What is expected: When a line in the data below includes "None", pick it out and copy it.

---- Working data

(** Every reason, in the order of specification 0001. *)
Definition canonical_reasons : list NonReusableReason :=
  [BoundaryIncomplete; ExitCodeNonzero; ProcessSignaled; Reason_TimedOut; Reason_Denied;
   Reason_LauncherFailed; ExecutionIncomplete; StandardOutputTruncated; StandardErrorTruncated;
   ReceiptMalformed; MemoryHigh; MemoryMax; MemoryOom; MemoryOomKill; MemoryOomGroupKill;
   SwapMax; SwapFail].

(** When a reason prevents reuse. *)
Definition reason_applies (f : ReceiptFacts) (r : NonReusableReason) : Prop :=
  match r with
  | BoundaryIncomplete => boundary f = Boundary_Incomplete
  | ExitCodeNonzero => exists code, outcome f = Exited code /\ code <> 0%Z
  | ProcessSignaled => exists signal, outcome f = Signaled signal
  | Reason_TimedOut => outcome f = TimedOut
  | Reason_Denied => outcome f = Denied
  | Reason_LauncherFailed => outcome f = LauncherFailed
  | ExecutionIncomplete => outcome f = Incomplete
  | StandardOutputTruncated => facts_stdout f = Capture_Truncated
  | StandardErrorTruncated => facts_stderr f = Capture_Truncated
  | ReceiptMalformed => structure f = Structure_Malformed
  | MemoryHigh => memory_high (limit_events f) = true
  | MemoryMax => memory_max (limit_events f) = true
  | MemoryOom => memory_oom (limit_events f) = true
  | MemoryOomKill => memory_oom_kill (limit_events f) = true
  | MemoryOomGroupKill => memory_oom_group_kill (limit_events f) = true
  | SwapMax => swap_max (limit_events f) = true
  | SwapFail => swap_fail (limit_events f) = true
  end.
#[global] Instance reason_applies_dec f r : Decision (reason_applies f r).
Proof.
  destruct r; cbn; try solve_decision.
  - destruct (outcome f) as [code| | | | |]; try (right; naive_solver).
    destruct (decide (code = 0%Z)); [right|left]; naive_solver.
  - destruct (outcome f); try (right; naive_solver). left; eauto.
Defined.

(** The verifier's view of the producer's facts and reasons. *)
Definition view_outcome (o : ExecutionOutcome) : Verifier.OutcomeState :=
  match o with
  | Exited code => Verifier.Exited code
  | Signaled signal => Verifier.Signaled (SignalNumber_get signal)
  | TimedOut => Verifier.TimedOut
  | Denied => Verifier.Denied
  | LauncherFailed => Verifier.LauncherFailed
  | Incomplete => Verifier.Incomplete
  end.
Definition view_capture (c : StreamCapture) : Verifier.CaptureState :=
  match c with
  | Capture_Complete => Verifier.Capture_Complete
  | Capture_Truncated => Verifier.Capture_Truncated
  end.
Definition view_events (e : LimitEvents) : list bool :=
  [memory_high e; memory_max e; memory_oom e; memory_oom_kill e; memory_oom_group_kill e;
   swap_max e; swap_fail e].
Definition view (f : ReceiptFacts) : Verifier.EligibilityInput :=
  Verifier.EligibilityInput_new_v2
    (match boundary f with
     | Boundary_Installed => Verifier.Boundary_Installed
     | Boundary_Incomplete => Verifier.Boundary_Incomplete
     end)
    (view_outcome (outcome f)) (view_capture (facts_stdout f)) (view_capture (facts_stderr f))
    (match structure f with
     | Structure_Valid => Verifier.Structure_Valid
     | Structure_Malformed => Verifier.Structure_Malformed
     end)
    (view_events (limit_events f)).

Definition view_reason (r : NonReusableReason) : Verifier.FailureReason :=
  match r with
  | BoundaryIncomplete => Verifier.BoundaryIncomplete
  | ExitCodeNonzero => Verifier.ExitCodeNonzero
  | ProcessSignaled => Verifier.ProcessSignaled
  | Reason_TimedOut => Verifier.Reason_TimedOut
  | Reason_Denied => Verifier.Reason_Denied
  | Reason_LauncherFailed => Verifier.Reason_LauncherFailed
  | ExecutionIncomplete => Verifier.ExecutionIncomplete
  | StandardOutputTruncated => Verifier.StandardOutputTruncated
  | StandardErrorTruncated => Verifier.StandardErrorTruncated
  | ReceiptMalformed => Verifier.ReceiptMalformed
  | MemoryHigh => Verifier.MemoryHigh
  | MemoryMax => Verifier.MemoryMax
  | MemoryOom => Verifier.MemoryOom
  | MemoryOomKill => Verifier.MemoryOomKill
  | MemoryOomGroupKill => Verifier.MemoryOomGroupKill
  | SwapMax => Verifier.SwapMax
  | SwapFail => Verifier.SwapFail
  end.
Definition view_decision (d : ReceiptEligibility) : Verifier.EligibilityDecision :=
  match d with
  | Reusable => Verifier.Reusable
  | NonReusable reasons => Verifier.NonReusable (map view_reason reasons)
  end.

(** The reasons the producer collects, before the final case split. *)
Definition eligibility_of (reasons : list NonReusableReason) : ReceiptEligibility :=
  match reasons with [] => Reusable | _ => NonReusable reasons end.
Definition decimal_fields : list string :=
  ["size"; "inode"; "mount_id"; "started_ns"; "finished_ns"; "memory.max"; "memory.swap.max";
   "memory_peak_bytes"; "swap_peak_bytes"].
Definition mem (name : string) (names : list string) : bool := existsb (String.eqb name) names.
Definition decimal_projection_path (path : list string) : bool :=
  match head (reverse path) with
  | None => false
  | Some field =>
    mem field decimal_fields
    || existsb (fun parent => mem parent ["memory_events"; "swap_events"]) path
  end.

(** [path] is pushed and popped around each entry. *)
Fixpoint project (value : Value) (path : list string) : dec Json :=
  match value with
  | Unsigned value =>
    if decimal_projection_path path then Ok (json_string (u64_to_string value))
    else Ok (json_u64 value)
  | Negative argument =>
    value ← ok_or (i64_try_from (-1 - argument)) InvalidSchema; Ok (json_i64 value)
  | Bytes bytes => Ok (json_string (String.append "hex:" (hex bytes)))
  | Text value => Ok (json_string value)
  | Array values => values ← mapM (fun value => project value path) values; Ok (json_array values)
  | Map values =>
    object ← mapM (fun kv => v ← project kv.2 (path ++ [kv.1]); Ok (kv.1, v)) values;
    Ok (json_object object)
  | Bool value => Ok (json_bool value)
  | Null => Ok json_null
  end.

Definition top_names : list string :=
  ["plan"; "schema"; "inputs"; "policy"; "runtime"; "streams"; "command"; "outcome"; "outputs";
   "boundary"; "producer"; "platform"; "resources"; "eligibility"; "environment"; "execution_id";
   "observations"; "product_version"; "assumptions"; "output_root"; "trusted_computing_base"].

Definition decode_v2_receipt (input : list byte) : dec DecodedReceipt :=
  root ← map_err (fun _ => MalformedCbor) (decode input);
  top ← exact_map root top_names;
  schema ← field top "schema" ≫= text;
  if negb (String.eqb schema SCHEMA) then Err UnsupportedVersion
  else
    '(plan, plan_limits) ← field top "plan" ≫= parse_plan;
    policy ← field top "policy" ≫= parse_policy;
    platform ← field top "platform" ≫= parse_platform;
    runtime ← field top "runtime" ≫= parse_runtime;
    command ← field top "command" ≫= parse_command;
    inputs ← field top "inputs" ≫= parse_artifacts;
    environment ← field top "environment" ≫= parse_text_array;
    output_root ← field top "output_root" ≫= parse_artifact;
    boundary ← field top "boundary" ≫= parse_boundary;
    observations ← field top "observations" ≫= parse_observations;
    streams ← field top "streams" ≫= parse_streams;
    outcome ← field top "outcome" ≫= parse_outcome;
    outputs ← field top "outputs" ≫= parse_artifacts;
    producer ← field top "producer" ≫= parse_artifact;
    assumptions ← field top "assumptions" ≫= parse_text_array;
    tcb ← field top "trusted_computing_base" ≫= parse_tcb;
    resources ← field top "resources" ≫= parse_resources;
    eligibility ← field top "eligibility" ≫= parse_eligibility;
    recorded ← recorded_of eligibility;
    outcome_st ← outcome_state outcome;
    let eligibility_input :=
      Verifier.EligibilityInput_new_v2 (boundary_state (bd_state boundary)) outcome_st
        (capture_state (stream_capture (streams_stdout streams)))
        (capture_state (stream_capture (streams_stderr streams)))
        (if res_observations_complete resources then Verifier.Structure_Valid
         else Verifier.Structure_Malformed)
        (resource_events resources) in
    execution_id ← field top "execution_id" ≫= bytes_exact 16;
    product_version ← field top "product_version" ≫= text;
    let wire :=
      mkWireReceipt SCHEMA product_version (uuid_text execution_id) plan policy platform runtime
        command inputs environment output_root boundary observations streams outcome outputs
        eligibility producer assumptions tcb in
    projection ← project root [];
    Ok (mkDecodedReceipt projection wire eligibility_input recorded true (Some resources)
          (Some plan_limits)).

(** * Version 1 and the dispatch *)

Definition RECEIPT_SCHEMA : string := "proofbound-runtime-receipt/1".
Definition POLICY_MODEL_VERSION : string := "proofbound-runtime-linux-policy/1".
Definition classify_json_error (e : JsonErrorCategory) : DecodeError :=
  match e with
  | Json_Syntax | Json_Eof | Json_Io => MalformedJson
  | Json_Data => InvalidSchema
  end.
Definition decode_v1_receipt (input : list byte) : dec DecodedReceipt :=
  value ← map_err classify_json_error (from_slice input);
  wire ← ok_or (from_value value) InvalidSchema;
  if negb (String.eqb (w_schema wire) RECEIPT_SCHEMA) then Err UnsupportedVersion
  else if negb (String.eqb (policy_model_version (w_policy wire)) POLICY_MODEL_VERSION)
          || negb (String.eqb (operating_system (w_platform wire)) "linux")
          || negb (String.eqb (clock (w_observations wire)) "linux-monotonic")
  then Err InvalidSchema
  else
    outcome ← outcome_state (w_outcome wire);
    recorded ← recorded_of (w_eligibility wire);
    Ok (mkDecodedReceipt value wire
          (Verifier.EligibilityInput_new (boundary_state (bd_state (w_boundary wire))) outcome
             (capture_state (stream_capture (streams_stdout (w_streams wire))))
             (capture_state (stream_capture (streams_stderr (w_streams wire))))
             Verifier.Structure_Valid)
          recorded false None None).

--------

Output:
  | None => false
          recorded false None None).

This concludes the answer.